ASSIGNED TASK
The material below holds a span beginning at the line with "(ps_ports s), token, policy_secrets" and ending at the line with "launched <- try_". Quote that span exactly, both ends included, and only that span.

EXTRACTED DATA

*** Begin section ***

(** ** PENDING: launch the container on the machine it was given *)

(** What the step has before the container is launched: nothing to do, or the
    container to launch, its token and what to redact. *)
Definition prepare_launch (sid : Z) (c : campaign) : W (option (workload * string * dict)) :=
  s <- get_session sid ;;
  db <- db_ ;;
  if negb api_url_set then
    _terminate sid SessFailed "AUTOTUNE_PUBLIC_API_URL is not set — a policy container cannot call home"
      "config" ;;; ret None
  else
    match d_policies db !! ps_policy_id s, ps_machine_id s with
    | None, _ => _terminate sid SessFailed "policy row deleted" "config" ;;; ret None
    | Some _, None => ret None
    | Some p, Some mid =>
        match d_machines db !! mid with
        | None => _terminate sid SessFailed "reserved machine vanished before launch" "launch" ;;; ret None
        | Some target =>
            let api_url := api_url_for target in
            if String.eqb api_url "" then
              _terminate sid SessFailed
                ("machine " +:+ m_name target +:+ " is not on AutoTune's own cluster, and "
                 +:+ "AUTOTUNE_PUBLIC_API_URL (publicApiUrl) is not set: a policy there "
                 +:+ "cannot call home. Set it to an address that machine reaches.") "config" ;;;
              ret None
            else
              pulled <- try_ (call [ActPullImage mid (po_image p)]
                                (fun n => drv_ensure_image n target (po_image p)) ;;; ret None)
                          (fun e => ret (Some e)) ;;
              match pulled with
              | Some (LaunchDeferred msg _ _ _) =>
                  put_session sid (fun s => s <| ps_policy_message := Values.clip 2000 msg |>) ;;; ret None
              | Some e =>
                  match runtime_error e with
                  | Some msg => _terminate sid SessFailed (Values.clip 2000 msg) "launch" ;;; ret None
                  | None => raise e
                  end
              | None =>
                  put_session sid (fun s => s <| ps_policy_message := "" |>) ;;;
                  '(token, prefix, key_hash) <- call [] (fun n => inr (mint n)) ;;
                  moment <- now ;;
                  modify_db (fun db => db <| d_api_keys ::= <[ next_key (d_api_keys db) :=
                    ApiKey (next_key (d_api_keys db)) ("policy-session-" +:+ pretty sid) prefix key_hash
                      (c_owner_id c) (Some sid)
                      (Some (token_expiry (hard_deadline c (Some target)) moment)) ]> |>) ;;;
                  ret (Some (WorkloadSpec (ps_container_name s) mid (po_image p)
                               (policy_env db p api_url token sid) (policy_volumes c p)
                               (if po_gpus_in_container p then Some (ps_gpu_indices s) else None)
                               (ps_ports s), token, policy_secrets db p))
              end
        end
    end.

Definition start_container (sid : Z) (c : campaign) (wk : workload) (token : string) (secrets : dict)
    : W unit :=
  launched <- try_ (command <- call [ActWorkloadStart sid] (fun n => drv_launch_workload n wk) ;;
                    ret (inr command))
                (fun e => match runtime_error e with Some msg => ret (inl msg) | None => raise e end) ;;
  match launched with
  | inl msg => _terminate sid SessFailed (Values.clip 2000 msg) "launch"
  | inr command =>
      moment <- now ;;
      put_session sid (fun s => s <| ps_launch_command := redact_secrets command token secrets |>
                                  <| ps_started_at := Some moment |> <| ps_status := Starting |>) ;;;
      put_machine (wk_machine wk) (fun m => m <| m_state := Reserved |>) ;;;
      event_ "policy_session_started" (Some (c_id c)) None
  end.

(** The row and its token are committed before the container starts. *)
Definition _advance_pending_session (sid : Z) (c : campaign) : Tx unit :=
  prepared <- sup (prepare_launch sid c) ;;
  match prepared with
  | None => ret tt
  | Some (wk, token, secrets) => commit ;;; sup (start_container sid c wk token secrets)
  end.

(** ** STARTING: wait for the first heartbeat *)
Definition work_over (st : WorkloadState) : bool := (st == WorkExited) || (st == WorkGone).
Definition workload_state_name (st : WorkloadState) : string :=
  match st with WorkRunning => "running" | WorkExited => "exited" | WorkGone => "gone" end.

Definition _advance_starting_session (sid : Z) (c : campaign) (m : option machine) : W unit :=
  s <- get_session sid ;;
  if bool_decide (is_Some (ps_first_heartbeat_at s)) then
    put_session sid (fun s => s <| ps_status := Searching |>) ;;;
    event_ "policy_session_searching" (Some (c_id c)) None
  else
    state <- _workload_state s m ;;
    waited <- (match ps_started_at s with
               | Some started => moment <- now ;; ret (moment - started)
               | None => ret 0
               end) ;;
    failure <- _workload_failure s m ;;
    if work_over state then
      _fail_toward_validation sid "container_died"
        ("policy container " +:+ workload_state_name state +:+ " before its first heartbeat")
    else
      match match failure with
            | Some (cls, msg) => if is_transient_placement cls then None else Some (cls, msg)
            | None => None
            end with
      | Some (cls, msg) =>
          _fail_toward_validation sid cls ("policy container cannot start: " +:+ msg)
      | None =>
          if policy_start_timeout_minutes * minute <? waited then
            _fail_toward_validation sid "ready_timeout"
              ("no heartbeat after " +:+ pretty policy_start_timeout_minutes
               +:+ " min — is AUTOTUNE_API_URL reachable from the machine?")
          else ret tt
      end.

(** ** SEARCHING: the policy explores *)
Definition _begin_finalizing (sid : Z) (c : campaign) (reason : string) : W unit :=
  s <- get_session sid ;;
  (if bool_decide (is_Some (ps_finalize_requested_at s)) then ret tt
   else moment <- now ;; put_session sid (fun s => s <| ps_finalize_requested_at := Some moment |>)) ;;;
  put_session sid (fun s => s <| ps_search_end_reason := or_string (ps_search_end_reason s) reason |>
                              <| ps_status := Finalizing |>) ;;;
  event_ "policy_session_finalizing" (Some (c_id c)) None.

(** When a run of the session last did anything. *)
Definition last_run_at (db : database) (sid : Z) : option Z :=
  match map (fun r => default (default (r_created_at r) (r_started_at r)) (r_finished_at r))
            (session_runs db sid) with
  | [] => None
  | t :: rest => Some (foldl Z.max t rest)
  end.

Definition idle_timeout (c : campaign) : Z :=
  second * default policy_search_idle_seconds (or_opt (st_search_idle_timeout_s (settings_of c)) None).

(** The last sign of work, no earlier than just past the timeout. *)
Definition idle_reference (db : database) (s : policy_session) (moment timeout : Z) : Z :=
  foldl Z.max (moment - (timeout + second))
    (option_list (ps_last_activity_at s) ++ option_list (last_run_at db (ps_id s))
     ++ option_list (ps_started_at s)).

Definition _idle_watchdog (sid : Z) (c : campaign) : W unit :=
  s <- get_session sid ;;
  db <- db_ ;;
  let timeout := idle_timeout c in
  match where_ live_run (session_runs db sid) with
  | _ :: _ => ret tt
  | [] =>
      moment <- now ;;
      let reference := idle_reference db s moment timeout in
      if moment - reference <? timeout then ret tt
      else if moment - default reference (ps_last_idle_strike_at s) <? timeout then ret tt
      else
        let strikes := ps_idle_strikes s + 1 in
        put_session sid (fun s => s <| ps_idle_strikes := strikes |>
                                    <| ps_last_idle_strike_at := Some moment |>) ;;;
        event_ "policy_session_idle_strike" (Some (c_id c)) None ;;;
        if st_search_idle_strikes (settings_of c) <=? strikes
        then _begin_finalizing sid c "policy_idle" else ret tt
  end.

Definition _advance_searching (sid : Z) (c : campaign) (m : option machine) : W unit :=
  s <- get_session sid ;;
  state <- _workload_state s m ;;
  if work_over state then
    put_session sid (fun s => s <| ps_search_end_reason := "container_died" |>) ;;;
    _fail_toward_validation sid "container_died"
      ("policy container " +:+ workload_state_name state +:+ " mid-search")
  else
    moment <- now ;;
    let silence := heartbeat_silence s moment in
    if 2 * (heartbeat_timeout_seconds c * second) <? silence then
      put_session sid (fun s => s <| ps_search_end_reason := "policy_wedged" |>) ;;;
      _fail_toward_validation sid "policy_wedged"
        ("container alive but no heartbeat for " +:+ pretty (silence / second) +:+ "s")
    else if String.eqb (ps_policy_status s) "exhausted" then _begin_finalizing sid c "policy_exhausted"
    else if String.eqb (ps_policy_status s) "error" then
      put_session sid (fun s =>
        s <| ps_failure_class := or_string (ps_failure_class s) "policy_gave_up" |>
          <| ps_error := or_string (ps_error s) "policy reported an internal error" |>) ;;;
      _begin_finalizing sid c "policy_error"
    else
      moment <- now ;;
      if bool_decide (is_Some (ps_finalized_at s)) || bool_decide (is_Some (ps_finalize_requested_at s))
         || reached moment (search_deadline c m)
      then _begin_finalizing sid c
             (if bool_decide (is_Some (ps_finalize_requested_at s)) then "explicit" else "deadline")
      else _idle_watchdog sid c.

(** ** FINALIZING: wait for the policy to wind down *)
Definition _advance_finalizing (sid : Z) (c : campaign) (m : option machine) : W unit :=
  s <- get_session sid ;;
  asked <- (match ps_finalize_requested_at s with Some t => ret t | None => now end) ;;
  moment <- now ;;
  let graceful := bool_decide (is_Some (ps_finalized_at s)) in
  let expired := policy_finalize_grace_seconds * second <? moment - asked in
  state <- _workload_state s m ;;
  let dead := work_over state in
  if negb (graceful || expired || dead) then ret tt
  else
    _kill_session_runs sid "session finalizing" ;;;
    (if dead && negb graceful then
       put_session sid (fun s =>
         s <| ps_failure_class := or_string (ps_failure_class s) "container_died" |>
           <| ps_error := or_string (ps_error s) "policy container died before finalizing" |>)
     else ret tt) ;;;
    put_session sid (fun s => s <| ps_status := Validating |>) ;;;
    event_ "policy_session_validating" (Some (c_id c)) None.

*** End section ***

RESULT
                               (ps_ports s), token, policy_secrets db p))
              end
        end
    end.

Definition start_container (sid : Z) (c : campaign) (wk : workload) (token : string) (secrets : dict)
    : W unit :=
  launched <- try_ (command <- call [ActWorkloadStart sid] (fun n => drv_launch_workload n wk) ;;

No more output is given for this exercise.